# Extracted data entries
• • • •

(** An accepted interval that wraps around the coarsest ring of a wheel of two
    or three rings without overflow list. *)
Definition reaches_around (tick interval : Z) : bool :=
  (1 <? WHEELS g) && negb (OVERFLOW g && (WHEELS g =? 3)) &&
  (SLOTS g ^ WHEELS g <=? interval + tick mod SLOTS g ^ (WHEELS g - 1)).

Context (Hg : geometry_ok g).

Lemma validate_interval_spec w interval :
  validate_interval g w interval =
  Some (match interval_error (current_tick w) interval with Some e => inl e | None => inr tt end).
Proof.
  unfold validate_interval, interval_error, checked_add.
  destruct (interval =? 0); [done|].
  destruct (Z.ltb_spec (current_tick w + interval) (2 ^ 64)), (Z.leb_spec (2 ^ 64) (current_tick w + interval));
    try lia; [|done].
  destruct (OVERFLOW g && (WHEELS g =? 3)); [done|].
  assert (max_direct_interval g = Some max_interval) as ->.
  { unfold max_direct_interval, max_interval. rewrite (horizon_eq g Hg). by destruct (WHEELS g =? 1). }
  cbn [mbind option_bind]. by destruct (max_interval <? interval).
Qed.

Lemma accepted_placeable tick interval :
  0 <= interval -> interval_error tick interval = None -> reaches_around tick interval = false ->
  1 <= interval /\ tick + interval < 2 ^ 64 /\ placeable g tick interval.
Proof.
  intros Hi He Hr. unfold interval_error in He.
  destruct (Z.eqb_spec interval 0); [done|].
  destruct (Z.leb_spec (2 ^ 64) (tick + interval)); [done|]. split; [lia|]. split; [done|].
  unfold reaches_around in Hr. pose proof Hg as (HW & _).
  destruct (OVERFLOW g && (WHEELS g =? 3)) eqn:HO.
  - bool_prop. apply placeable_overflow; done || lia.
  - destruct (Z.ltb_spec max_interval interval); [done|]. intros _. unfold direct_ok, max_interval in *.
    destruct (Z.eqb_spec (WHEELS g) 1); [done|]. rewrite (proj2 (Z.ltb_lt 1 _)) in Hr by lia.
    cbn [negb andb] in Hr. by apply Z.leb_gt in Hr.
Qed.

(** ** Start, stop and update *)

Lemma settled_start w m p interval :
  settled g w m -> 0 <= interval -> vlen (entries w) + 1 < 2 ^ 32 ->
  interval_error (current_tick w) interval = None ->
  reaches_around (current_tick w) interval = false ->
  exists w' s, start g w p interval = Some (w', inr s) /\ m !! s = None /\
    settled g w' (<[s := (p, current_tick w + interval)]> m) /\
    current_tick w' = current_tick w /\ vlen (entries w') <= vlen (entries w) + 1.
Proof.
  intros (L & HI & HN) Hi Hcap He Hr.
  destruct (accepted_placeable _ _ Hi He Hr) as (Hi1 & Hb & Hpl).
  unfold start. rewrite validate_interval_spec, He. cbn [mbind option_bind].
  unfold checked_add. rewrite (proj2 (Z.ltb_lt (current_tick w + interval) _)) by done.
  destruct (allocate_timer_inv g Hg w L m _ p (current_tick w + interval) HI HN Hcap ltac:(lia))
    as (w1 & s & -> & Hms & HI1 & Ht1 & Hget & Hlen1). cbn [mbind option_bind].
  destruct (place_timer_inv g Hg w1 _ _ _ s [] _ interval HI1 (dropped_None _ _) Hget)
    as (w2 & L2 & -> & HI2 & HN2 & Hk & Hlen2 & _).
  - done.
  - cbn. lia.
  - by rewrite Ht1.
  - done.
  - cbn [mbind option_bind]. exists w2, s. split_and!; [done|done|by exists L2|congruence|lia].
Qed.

• • • •

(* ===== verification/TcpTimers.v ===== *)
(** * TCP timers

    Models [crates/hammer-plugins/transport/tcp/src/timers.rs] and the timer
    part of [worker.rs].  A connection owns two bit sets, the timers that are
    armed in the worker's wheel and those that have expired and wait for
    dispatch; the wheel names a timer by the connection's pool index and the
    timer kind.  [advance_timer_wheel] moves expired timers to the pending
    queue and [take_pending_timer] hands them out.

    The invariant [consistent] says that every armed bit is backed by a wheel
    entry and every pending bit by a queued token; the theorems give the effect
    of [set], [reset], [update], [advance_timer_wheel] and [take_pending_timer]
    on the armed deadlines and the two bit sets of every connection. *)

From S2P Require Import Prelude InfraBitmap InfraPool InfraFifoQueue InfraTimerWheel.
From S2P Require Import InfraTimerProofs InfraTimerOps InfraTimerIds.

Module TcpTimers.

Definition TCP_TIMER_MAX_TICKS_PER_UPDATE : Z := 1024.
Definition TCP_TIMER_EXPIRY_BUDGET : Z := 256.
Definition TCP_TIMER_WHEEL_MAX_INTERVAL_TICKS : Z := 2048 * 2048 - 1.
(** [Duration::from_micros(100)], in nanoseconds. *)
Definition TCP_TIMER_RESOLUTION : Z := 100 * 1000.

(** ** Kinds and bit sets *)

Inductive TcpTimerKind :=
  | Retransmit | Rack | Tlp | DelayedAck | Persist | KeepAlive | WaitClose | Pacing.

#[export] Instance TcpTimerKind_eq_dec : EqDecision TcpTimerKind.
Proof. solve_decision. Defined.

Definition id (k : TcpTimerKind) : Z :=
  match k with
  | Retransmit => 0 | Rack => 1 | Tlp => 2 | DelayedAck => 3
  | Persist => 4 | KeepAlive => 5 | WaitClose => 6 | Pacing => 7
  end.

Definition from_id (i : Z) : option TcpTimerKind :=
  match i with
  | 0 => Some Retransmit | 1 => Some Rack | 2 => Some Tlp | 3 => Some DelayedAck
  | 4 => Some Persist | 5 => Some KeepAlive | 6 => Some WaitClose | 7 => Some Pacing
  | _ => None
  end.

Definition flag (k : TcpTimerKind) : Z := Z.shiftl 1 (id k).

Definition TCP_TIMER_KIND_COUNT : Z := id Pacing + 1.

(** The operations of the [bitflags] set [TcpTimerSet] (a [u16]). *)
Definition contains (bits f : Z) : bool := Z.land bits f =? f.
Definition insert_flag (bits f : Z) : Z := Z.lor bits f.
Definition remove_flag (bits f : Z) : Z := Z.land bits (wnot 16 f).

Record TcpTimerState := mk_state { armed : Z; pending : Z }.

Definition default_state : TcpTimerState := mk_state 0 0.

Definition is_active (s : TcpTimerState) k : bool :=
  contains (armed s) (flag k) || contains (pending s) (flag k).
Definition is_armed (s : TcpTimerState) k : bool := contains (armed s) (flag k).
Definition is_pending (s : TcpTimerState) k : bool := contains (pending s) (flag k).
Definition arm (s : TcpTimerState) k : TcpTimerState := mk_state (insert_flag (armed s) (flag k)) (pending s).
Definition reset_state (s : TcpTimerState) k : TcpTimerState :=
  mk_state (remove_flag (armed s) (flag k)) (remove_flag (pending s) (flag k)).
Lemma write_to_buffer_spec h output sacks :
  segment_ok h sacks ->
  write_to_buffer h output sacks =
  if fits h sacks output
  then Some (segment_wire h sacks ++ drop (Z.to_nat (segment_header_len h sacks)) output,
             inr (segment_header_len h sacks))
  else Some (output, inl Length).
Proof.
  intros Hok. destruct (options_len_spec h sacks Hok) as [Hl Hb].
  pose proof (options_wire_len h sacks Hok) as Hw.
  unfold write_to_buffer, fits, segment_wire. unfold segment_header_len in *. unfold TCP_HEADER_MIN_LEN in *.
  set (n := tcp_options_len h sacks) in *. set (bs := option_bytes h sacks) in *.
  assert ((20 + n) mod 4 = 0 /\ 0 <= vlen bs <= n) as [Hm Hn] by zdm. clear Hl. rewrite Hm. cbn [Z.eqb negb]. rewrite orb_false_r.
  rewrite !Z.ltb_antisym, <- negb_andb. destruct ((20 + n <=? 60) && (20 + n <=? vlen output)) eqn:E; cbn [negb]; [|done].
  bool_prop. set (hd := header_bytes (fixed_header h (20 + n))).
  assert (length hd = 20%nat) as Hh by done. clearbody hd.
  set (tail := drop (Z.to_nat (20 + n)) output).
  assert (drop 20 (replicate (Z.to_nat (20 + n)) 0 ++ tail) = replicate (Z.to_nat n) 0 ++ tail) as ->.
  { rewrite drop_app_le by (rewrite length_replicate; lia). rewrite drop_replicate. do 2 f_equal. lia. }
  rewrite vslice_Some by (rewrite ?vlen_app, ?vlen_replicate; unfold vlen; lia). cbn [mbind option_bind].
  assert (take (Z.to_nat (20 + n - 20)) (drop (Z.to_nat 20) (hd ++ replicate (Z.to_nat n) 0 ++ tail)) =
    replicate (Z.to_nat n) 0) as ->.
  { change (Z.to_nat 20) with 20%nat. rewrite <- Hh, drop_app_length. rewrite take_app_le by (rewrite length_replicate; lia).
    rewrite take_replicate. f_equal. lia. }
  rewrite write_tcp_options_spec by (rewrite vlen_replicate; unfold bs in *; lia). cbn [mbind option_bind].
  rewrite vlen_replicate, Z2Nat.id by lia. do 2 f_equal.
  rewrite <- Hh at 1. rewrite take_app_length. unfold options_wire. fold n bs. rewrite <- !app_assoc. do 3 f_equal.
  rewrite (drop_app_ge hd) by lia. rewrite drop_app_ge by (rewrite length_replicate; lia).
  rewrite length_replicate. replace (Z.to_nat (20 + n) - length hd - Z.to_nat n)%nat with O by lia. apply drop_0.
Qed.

• • • •

# Prompt
Among the records above, find each line containing the string "Rack" and copy it.

# Reply
  | Retransmit | Rack | Tlp | DelayedAck | Persist | KeepAlive | WaitClose | Pacing.
  | Retransmit => 0 | Rack => 1 | Tlp => 2 | DelayedAck => 3
  | 0 => Some Retransmit | 1 => Some Rack | 2 => Some Tlp | 3 => Some DelayedAck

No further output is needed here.